↓

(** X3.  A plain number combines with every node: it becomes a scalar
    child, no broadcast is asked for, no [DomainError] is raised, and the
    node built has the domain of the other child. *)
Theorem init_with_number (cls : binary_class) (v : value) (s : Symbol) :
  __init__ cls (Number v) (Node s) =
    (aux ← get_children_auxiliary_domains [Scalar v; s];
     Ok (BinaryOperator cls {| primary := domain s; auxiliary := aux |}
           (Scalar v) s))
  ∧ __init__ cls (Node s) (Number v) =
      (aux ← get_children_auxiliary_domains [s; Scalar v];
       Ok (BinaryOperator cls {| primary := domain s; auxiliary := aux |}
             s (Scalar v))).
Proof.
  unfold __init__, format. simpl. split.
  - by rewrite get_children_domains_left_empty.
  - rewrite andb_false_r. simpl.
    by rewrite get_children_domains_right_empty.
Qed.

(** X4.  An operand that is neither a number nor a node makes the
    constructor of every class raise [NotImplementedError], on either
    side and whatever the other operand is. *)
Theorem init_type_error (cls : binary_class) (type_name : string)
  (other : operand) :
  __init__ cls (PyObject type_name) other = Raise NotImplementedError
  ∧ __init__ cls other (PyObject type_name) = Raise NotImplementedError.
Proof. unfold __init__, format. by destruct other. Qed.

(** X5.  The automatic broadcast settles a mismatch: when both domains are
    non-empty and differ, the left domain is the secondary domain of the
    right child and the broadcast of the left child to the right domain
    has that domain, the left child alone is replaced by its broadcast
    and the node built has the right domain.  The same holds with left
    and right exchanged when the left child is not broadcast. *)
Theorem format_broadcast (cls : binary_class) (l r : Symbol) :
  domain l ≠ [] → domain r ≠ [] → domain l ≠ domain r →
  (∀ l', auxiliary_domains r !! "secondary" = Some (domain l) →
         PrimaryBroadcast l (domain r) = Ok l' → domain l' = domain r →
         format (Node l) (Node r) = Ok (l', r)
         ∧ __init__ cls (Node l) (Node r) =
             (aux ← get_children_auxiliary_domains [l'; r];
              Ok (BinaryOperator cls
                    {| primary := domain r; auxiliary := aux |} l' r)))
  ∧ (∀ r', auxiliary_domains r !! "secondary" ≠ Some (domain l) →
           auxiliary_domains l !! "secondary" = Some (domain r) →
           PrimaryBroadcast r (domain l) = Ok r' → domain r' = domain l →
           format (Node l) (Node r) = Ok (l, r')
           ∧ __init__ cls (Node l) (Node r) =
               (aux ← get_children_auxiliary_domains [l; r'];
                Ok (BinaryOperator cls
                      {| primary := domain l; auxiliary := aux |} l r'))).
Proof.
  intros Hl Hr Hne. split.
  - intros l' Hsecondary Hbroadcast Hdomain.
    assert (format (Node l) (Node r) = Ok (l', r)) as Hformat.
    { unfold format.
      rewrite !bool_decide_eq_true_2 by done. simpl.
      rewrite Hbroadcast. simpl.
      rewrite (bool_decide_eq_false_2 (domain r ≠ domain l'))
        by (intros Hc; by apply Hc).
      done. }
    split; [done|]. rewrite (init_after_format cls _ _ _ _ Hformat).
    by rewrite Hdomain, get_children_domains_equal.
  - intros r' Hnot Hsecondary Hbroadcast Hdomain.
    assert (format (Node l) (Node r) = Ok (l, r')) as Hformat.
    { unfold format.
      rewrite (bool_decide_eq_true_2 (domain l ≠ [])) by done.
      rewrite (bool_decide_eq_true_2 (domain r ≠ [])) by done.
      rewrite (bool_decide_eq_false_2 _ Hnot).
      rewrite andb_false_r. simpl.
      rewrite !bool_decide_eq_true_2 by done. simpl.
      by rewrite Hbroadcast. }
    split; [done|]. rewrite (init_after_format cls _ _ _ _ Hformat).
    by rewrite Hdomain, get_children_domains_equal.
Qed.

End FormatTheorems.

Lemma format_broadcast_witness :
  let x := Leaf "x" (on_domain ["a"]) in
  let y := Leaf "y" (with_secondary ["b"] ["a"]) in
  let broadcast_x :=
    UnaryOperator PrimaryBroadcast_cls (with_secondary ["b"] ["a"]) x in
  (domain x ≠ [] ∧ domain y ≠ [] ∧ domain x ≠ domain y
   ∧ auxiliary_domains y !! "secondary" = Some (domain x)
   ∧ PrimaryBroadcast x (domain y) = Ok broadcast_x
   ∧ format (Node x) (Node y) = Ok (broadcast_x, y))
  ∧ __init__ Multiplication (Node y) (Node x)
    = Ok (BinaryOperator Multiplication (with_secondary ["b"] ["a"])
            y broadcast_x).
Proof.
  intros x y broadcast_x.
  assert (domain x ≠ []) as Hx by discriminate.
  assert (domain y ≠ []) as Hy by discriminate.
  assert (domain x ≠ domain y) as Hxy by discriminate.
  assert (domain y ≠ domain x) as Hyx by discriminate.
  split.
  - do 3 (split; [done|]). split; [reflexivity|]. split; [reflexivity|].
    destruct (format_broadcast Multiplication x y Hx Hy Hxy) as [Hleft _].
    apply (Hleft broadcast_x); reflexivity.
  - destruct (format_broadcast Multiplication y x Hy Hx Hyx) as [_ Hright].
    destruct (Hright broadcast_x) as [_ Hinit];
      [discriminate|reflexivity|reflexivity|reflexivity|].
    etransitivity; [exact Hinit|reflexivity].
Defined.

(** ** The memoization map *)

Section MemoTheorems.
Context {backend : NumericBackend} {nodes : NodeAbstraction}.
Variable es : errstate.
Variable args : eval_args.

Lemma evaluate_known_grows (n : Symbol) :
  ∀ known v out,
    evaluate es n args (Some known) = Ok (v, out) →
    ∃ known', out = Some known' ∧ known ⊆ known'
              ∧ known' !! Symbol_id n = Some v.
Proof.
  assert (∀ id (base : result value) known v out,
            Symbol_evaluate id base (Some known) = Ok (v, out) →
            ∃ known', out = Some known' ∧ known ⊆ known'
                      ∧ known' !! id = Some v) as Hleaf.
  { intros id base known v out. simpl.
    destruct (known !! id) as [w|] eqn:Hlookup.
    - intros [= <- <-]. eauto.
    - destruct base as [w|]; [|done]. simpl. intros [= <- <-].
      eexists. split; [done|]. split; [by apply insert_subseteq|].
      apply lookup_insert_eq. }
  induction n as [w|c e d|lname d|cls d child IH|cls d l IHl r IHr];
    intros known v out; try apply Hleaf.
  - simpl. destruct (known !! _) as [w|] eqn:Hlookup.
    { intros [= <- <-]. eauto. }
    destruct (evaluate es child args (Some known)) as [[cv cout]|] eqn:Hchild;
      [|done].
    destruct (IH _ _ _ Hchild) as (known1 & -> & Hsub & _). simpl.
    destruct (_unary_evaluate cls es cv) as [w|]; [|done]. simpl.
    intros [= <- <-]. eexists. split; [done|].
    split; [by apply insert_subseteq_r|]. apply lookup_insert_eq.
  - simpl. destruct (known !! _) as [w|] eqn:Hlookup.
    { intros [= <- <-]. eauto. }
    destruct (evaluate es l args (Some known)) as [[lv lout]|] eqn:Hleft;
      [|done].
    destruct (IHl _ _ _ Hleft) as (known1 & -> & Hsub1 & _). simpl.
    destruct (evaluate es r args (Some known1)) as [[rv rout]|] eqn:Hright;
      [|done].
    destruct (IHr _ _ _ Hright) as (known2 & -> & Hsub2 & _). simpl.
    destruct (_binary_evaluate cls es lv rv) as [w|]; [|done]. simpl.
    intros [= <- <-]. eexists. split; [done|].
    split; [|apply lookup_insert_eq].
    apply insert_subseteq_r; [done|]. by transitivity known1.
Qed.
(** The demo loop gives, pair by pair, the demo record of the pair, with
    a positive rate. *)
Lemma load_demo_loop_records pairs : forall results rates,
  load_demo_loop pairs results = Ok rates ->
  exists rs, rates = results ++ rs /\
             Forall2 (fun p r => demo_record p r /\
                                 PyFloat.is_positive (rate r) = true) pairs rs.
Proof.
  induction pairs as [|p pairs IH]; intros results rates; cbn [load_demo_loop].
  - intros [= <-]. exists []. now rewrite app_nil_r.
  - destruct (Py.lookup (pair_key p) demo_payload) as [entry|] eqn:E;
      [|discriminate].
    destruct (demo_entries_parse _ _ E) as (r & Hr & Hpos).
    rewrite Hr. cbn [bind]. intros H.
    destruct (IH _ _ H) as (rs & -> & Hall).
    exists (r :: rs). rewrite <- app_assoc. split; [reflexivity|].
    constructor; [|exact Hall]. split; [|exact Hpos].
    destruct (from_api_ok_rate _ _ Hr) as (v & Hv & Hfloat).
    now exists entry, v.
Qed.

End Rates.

↑

» THE PROBLEM
Scan the records above and report every line with the string "Variable".

» RESPONSE TO THIS TASK
Variable es : errstate.
Variable args : eval_args.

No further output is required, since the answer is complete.